Meskipun Perdana Menteri Hongaria sayap kanan jauh Viktor Orbán mendapat kritik tajam dari kombinasi Demokrat dan konservatif sayap kanan Never Trump, ia adalah ikon bagi gerakan MAGA. Presiden AS Donald Trump menganggap Orbán sebagai sekutu yang berharga, dan Republikan MAGA lainnya — dari pembawa acara "War Room" Steve Bannon hingga mantan pembawa acara Fox News Tucker Carlson hingga Kari Lake dari Arizona — secara rutin memujinya sebagai panutan untuk "demokrasi tidak liberal." Dan Conservative Political Action Conference (CPAC) telah menampilkan Orbán dalam acara mereka.
Never Trumper Mona Charen, seorang kolumnis konservatif veteran yang bekerja di Gedung Putih Reagan selama tahun 1980-an, menganggap Republikan pro-Orbán sebagai "orang bodoh yang berguna" dan membandingkan mereka dengan kaum kiri Amerika yang memuji diktator Kuba Fidel Castro selama tahun 1960-an dan 1970-an.
Dalam pemilihan parlemen Hongaria 12 April, kepemimpinan Orbán akan dipertahankan atau ditolak. Dan ia mendapat dukungan penuh dari Trump, yang memujinya sebagai "pria yang fantastis." Trump, di platform Truth Social-nya, menulis, "Viktor Orbán adalah teman sejati, pejuang, dan PEMENANG, dan memiliki Dukungan Penuh dan Total saya untuk Pemilihan Kembali sebagai Perdana Menteri Hongaria."

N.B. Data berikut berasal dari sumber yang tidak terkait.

(** One token at [p], terminated in place, in front of what the loop does with [r]. *)
Lemma tokenised_cons i p w r l ts t ts' : i ≤ p → 0 ≤ len w →
  (∀ k, 0 ≤ k ≤ len w → aget t (p + k) = sget (w ++ slash :: r) k) →
  (∀ j, j < i → aget t j = aget (text ts) j) → words l = w :: words r →
  tokenised (p + len w + 1) r
    (Tokens (aset t (p + len w) 0) (aset (offsets ts) (count ts) p) (count ts + 1) (absolute ts) (directory ts)) ts' →
  tokenised i l ts ts'.
Proof.
  intros Hi Hw Hword Hfr Hl (K1 & K2 & K3 & K4 & K5 & K6). unfold tokenised. cbn in K2, K3, K4, K5, K6.
  rewrite Hl. split_and!; try done.
  - cbn [tokens_at]. rewrite K4, aget_aset_eq by lia. split_and!; [lia| |done].
    intros k Hk. rewrite K3 by lia. destruct (decide (k = len w)) as [->|].
    + rewrite aget_aset_eq, sget_end by lia. done.
    + rewrite aget_aset_ne, Hword by lia. rewrite sget_app, decide_True by lia. done.
  - rewrite K2. cbn [List.length]. lia.
  - intros j Hj. rewrite K3, aget_aset_ne, Hfr by lia. done.
  - intros m Hm. rewrite K4, aget_aset_ne by lia. done.
Qed.

Lemma tokenise_spec fuel i l ts :
  holds (text ts) i l → cstring l → 0 ≤ i → i + len l ≤ 255 → 0 ≤ count ts → 2 * count ts ≤ i →
  (List.length l ≤ fuel)%nat →
  if forallb short (words l)
  then ∃ ts', tokenise fuel (i + len l) i ts = (FS_OK, ts') ∧ tokenised i l ts ts'
  else fst (tokenise fuel (i + len l) i ts) ≠ FS_OK.
Proof.
  revert i l ts; induction fuel as [|fuel IH]; intros i l ts Ht Hl Hi Hlen Hn0 Hn Hf.
  { destruct l; [|cbn in Hf; lia]. exists ts. split; [done|]. unfold tokenised. cbn. split_and!; done || lia. }
  cbn [tokenise]. destruct l as [|c l].
  { change (len []) with 0. rewrite Z.add_0_r, (proj2 (Z.ltb_ge i i)) by lia. exists ts. split; [done|].
    unfold tokenised. cbn. split_and!; done || lia. }
  remember (c :: l) as s eqn:Es. assert (0 < len s) as Hpos by (subst s; cbn [List.length]; lia).
  destruct (Z.ltb_spec i (i + len s)); [|lia]. cbn [negb].
  destruct (skip_slashes_spec 256 (text ts) i s Ht ltac:(lia)) as (n & l' & t' & -> & Hn' & Hll & Hh & Hs & Hws & Hin & Hfr). rewrite Hws.
  cbn [count text offsets absolute directory].
  destruct (Z.eqb_spec (i + n) (i + len s)) as [E|E].
  { assert (l' = []) as -> by (destruct l'; [done|exfalso; cbn [List.length] in *; lia]). cbn [words forallb].
    eexists. split; [done|]. unfold tokenised. rewrite Hws. cbn. split_and!; done || lia. }
  rewrite (proj2 (Z.eqb_neq _ _)) by (change FS_TOKEN_LIMIT with 128; lia).
  replace (i + len s) with (i + n + len l') by lia.
  destruct (word_end_spec 256 t' (i + n) l' Hh ltac:(lia)) as (w & r & -> & Hw & Hr & ->).
  assert (w ≠ []) as Hwne.
  { intros ->. destruct r as [|d r]; cbn in *; [lia|]. by subst d. }
  assert (cstring (w ++ r)) as Hl'. { apply Forall_forall. intros x Hx. eapply Forall_forall in Hl; [exact Hl|].
    apply list_elem_of_In, Hin, list_elem_of_In, Hx. }
  rewrite (words_word w r Hwne Hw Hr), (words_tail r Hr). cbn [forallb]. unfold short at 1.
  replace (i + n + len w - (i + n)) with (len w) by lia.
  rewrite length_app in *. destruct (Z.geb_spec (len w) FS_NAME_CAPACITY) as [Hge|Hlt]; unfold FS_NAME_CAPACITY in *.
  { rewrite (proj2 (Nat.ltb_ge _ _)) by lia. done. }
  rewrite (proj2 (Nat.ltb_lt _ _)) by lia. cbn [andb].
  assert (0 < len w) by (destruct w; [done|cbn [List.length]; lia]).
  assert (wrap16 (i + n) = i + n) as Hwr by (apply Z.mod_small; lia).
  assert (∀ k, 0 ≤ k ≤ len w → aget t' (i + n + k) = sget (w ++ r) k) as Hword by (intros k Hk; apply Hh; lia).
  destruct r as [|d r].
  - rewrite app_nil_r in *. cbn [List.length tail words forallb] in *.
    rewrite (proj2 (Z.ltb_ge (i + n + len w) _)) by lia.
    destruct fuel as [|fuel]; cbn [tokenise]; [|rewrite (proj2 (Z.ltb_ge (i + n + len w) _)) by lia; cbn [negb]];
      (eexists; split; [done|]; unfold tokenised; rewrite Hws, words_single by done; split_and!; cbn [text offsets count absolute directory List.length];
       [cbn [tokens_at]; rewrite aget_aset_eq, Hwr; split_and!; [lia|done|done]|lia|done| |done|done];
       intros m Hm; rewrite aget_aset_ne by lia; done).
  - cbn in Hr. subst d. cbn [List.length tail] in *. apply Forall_app in Hl' as [_ Hr'].
    apply Forall_inv_tail in Hr'.
    destruct (Z.ltb_spec (i + n + len w) (i + n + Z.of_nat (List.length w + S (List.length r)))); [|lia].
    set (ts1 := Tokens _ _ _ _ _).
    replace (i + n + Z.of_nat (List.length w + S (List.length r))) with (i + n + len w + 1 + len r) by lia.
    assert (holds (text ts1) (i + n + len w + 1) r) as Hh1.
    { cbn. apply holds_aset; [|lia]. intros k Hk.
      replace (i + n + len w + 1 + k) with (i + n + (len w + 1 + k)) by lia. rewrite Hh by lia.
      rewrite sget_app, decide_False, sget_cons by lia. f_equal. lia. }
    specialize (IH (i + n + len w + 1) r ts1 Hh1 Hr' ltac:(lia) ltac:(lia) ltac:(cbn; lia) ltac:(cbn; lia) ltac:(lia)).
    destruct (forallb short (words r)); [|done].
    destruct IH as (ts' & -> & IH). exists ts'. split; [done|].
    eapply (tokenised_cons i (i + n) w r); [lia|lia|exact Hword|done|by rewrite Hws, words_word|].
    unfold ts1 in IH. rewrite Hwr in IH. exact IH.
Qed.

Lemma copy_in_holds l n : len l < n → holds (copy_in (sget l) n ∅) 0 l.
Proof.
  intros Hn k Hk. rewrite Z.add_0_l. unfold copy_in.
  assert (aget (for_range 0 n (λ i t, aset t i (sget l i)) ∅) k = if decide (0 ≤ k < n) then sget l k else 0) as ->.
  { refine (for_range_inv (λ i t, ∀ k : Z, aget t k = if decide (0 ≤ k < i) then sget l k else 0) 0 n _ ∅ _ _ _ k); [lia| |].
    - intros j. rewrite decide_False by lia. done.
    - intros i t Hi IH j. destruct (decide (j = i)) as [->|].
      + rewrite aget_aset_eq, decide_True by lia. done.
      + rewrite aget_aset_ne, IH by done. destruct (decide (0 ≤ j < i)).
        * by rewrite decide_True by lia.
        * by rewrite decide_False by lia. }
  case_decide; [done|]. by rewrite sget_end by lia.
Qed.

#[local] Opaque tokenise measure copy_in.
Lemma collect_spec l : cstring l →
  if acceptable l
  then ∃ ts, collect (Some l) no_tokens = (FS_OK, ts) ∧ tokens_at (text ts) (offsets ts) 0 0 (words l) ∧
         count ts = len (words l) ∧ absolute ts = is_absolute l
  else fst (collect (Some l) no_tokens) ≠ FS_OK.
Proof.
  intros Hl. unfold collect, acceptable. change (forallb (λ c, _ || _) l) with (forallb path_byte l).
  change (forallb (λ w, _) (words l)) with (forallb short (words l)).
  destruct l as [|c l0]; [done|]. remember (c :: l0) as l eqn:El.
  assert (l ≠ []) as Hne by by subst. assert (sget l 0 ≠ 0) as H0.
  { apply cstring_nonzero; [done|]. subst. cbn [List.length]. lia. }
  rewrite (proj2 (Z.eqb_neq _ _) H0), (bool_decide_eq_false_2 (l = [])) by done. cbn [negb andb].
  pose proof (measure_spec 256 (sget l) 0 l ltac:(intros; by rewrite Z.add_0_l) Hl ltac:(lia) ltac:(done)) as Hm.
  rewrite Z.add_0_l in Hm. destruct (forallb path_byte l); cbn [andb] in Hm |- *; [|by destruct Hm as [-> | ->]].
  destruct (Z.ltb_spec (len l) 256) as [Hlt|Hge]; cbn [andb] in Hm.
  2: { rewrite (proj2 (Nat.ltb_ge _ _)) by lia. cbn. by destruct Hm as [-> | ->]. }
  rewrite (proj2 (Nat.ltb_lt _ _)), Hm by lia. cbn [andb].
  rewrite (proj2 (Z.eqb_neq _ _)) by (unfold FS_PATH_CAPACITY; lia).
  set (ts0 := Tokens _ _ _ _ _).
  pose proof (tokenise_spec 256 0 l ts0 (copy_in_holds l (len l + 1) ltac:(lia)) Hl ltac:(lia) ltac:(lia) ltac:(done)
    ltac:(done) ltac:(lia)) as Ht. rewrite Z.add_0_l in Ht.
  destruct (forallb short (words l)).
  - destruct Ht as (ts & -> & K1 & K2 & _ & _ & K5 & _). rewrite bool_decide_eq_false_2 by (intros E; done).
    cbn in K1, K2, K5. case_match; eexists; by split_and!.
  - destruct (tokenise _ _ _ _) as [e ts]. cbn in Ht. by rewrite bool_decide_eq_true_2.
Qed.

(** ** Canonical form *)

Lemma render_snoc cs w : render (cs ++ [w]) = render cs ++ (if bool_decide (cs = []) then [] else [slash]) ++ w.
Proof.
  destruct cs as [|c cs]; [cbn; by rewrite app_nil_r|]. rewrite bool_decide_eq_false_2 by done.
  unfold render. destruct ((c :: cs) ++ [w]) eqn:E; [done|]. rewrite <- E, fmap_app, concat_app. cbn.
  by rewrite app_nil_r.
Qed.
Lemma render_long cs : Forall (λ c, c ≠ []) cs → 1 ≤ len (render cs) ∧ (len (render cs) = 1 ↔ cs = []).
Proof.
  intros Hcs. destruct Hcs as [|c cs Hc Hcs]; [done|]. cbn. rewrite length_app. destruct c; [done|]. cbn [List.length].
  split; [lia|]. split; [lia|done].
Qed.

Record canonical_of (path : canonical) (cs : list (list Z)) : Prop := CanonicalOf {
  co_text : reads (aget (canon path)) (render cs);
  co_length : clength path = len (render cs);
  co_count : ccount path = len cs;
  co_previous : ∀ i, (i < List.length cs)%nat → aget (previous_ path) (Z.of_nat i) = len (render (take i cs));
  co_names : Forall (λ c, c ≠ []) cs;
  co_mount : mount path = FS_MOUNT_DISK
}.

Lemma reads_prefix f l r : reads f (l ++ r) → ∀ k, 0 ≤ k < len l → f k = sget l k.
Proof. intros H k Hk. rewrite H by (rewrite length_app; lia). rewrite sget_app, decide_True by lia. done. Qed.

(** ["..": the last name is dropped and the text cut back to its recorded length.] *)
Lemma canonical_pop path cs :
  canonical_of path cs →
  let '(n, k) := if negb (ccount path =? 0)
                 then (aget (previous_ path) (ccount path - 1), ccount path - 1)
                 else (clength path, ccount path) in
  canonical_of (Canonical (aset (canon path) n 0) n k (previous_ path) (mount path)) (removelast cs).
Proof.
  intros [Ht Hl Hc Hp Hn Hm]. rewrite Hc. destruct cs as [|c cs _] using rev_ind.
  - cbn. rewrite Hl. constructor; try done. intros k Hk. cbn in Hk. cbn [canon render].
    destruct (decide (k = 1)) as [->|]; [by rewrite aget_aset_eq|]. rewrite aget_aset_ne by (cbn; lia). by apply Ht.
  - rewrite length_app. cbn [List.length]. rewrite (proj2 (Z.eqb_neq _ _)) by lia. cbn [negb].
    replace (Z.of_nat (List.length cs + 1) - 1) with (len cs) by lia.
    rewrite (Hp (List.length cs)) by (rewrite length_app; cbn; lia). rewrite take_app_length, removelast_last.
    apply Forall_app in Hn as [Hn _]. constructor; try done.
    + intros k Hk. cbn [canon]. rewrite render_snoc in Ht. destruct (decide (k = len (render cs))) as [->|].
      * by rewrite aget_aset_eq, sget_end by lia.
      * rewrite aget_aset_ne by done. apply (reads_prefix _ _ _ Ht). lia.
    + intros i Hi. cbn [previous_]. rewrite Hp by (rewrite length_app; lia). by rewrite take_app_le by lia.
Qed.

Lemma upcase_spec fuel off t w i : reads (λ k, aget t (off + i + k)) w → cstring w → (List.length w < fuel)%nat →
  ∃ t', upcase fuel off i t = (i + len w, t') ∧
    reads (λ k, aget t' (off + i + k)) (upper <$> w) ∧
    ∀ j, j < off + i ∨ off + i + len w ≤ j → aget t' j = aget t j.
Proof.
  intros Hr Hw. revert fuel t i Hr; induction Hw as [|c w Hc Hw IH]; intros fuel t i Hr Hf;
    (destruct fuel as [|fuel]; [cbn in Hf; lia|]); cbn [upcase].
  - pose proof (Hr 0 ltac:(cbn; lia)) as H0. cbn beta in H0. rewrite Z.add_0_r in H0. rewrite H0. change (sget [] 0) with 0.
    exists t. cbn. rewrite Z.add_0_r. split_and!; [done|done|done].
  - pose proof (Hr 0 ltac:(cbn; lia)) as H0. cbn beta in H0. rewrite Z.add_0_r in H0. rewrite H0.
    change (sget (c :: w) 0) with c. destruct (Z.eqb_spec c 0); [done|].
    set (t1 := if (97 <=? c) && (c <=? 122) then _ else _).
    assert (aget t1 (off + i) = upper c ∧ ∀ j, j ≠ off + i → aget t1 j = aget t j) as [H1 H1'].
    { unfold t1, upper. destruct (_ && _); [|done]. rewrite aget_aset_eq. split; [lia|]. intros. by apply aget_aset_ne. }
    destruct (IH fuel t1 (i + 1)) as (t' & -> & Hr' & Hfr); [|cbn in Hf; lia|].
    { intros k Hk. rewrite H1' by lia. pose proof (Hr (k + 1) ltac:(cbn [List.length]; lia)) as Hk'. cbn beta in Hk'.
      rewrite sget_cons in Hk' by lia. replace (k + 1 - 1) with k in Hk' by lia. rewrite <- Hk'. f_equal. lia. }
    exists t'. cbn [List.length]. split; [f_equal; lia|]. split.
    + intros k Hk. destruct (decide (k = 0)) as [->|].
      * rewrite Z.add_0_r, Hfr by lia. exact H1.
      * cbn [fmap list_fmap]. rewrite sget_cons by lia. rewrite <- (Hr' (k - 1)); [f_equal; lia|].
        cbn [fmap list_fmap List.length] in Hk. lia.
    + intros j Hj. rewrite Hfr, H1' by lia. done.
Qed.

Tetapi jurnalis/penulis Eropa Gellert Tamas, dalam opini yang diterbitkan oleh The Guardian pada 24 Maret, menjelaskan beberapa alasan mengapa Orbán mungkin akhirnya dikalahkan pada bulan April.
"Orbán, teman dan sekutu jangka panjang Trump, mungkin memerlukan semua dukungan yang bisa ia kumpulkan menjelang pemilihan parlemen Hongaria pada 12 April," jelas Tamas. "Perdana menteri dan partai Fidesz-nya tertinggal dalam sebagian besar jajak pendapat. Penantang utamanya, Péter Magyar, dan partai Tisza-nya memimpin hampir 10 poin persentase. Debat publik di Hongaria telah berubah secara dramatis: pertanyaannya tidak lagi apakah oposisi bisa menang, tetapi apakah Orbán akan menerima kekalahan."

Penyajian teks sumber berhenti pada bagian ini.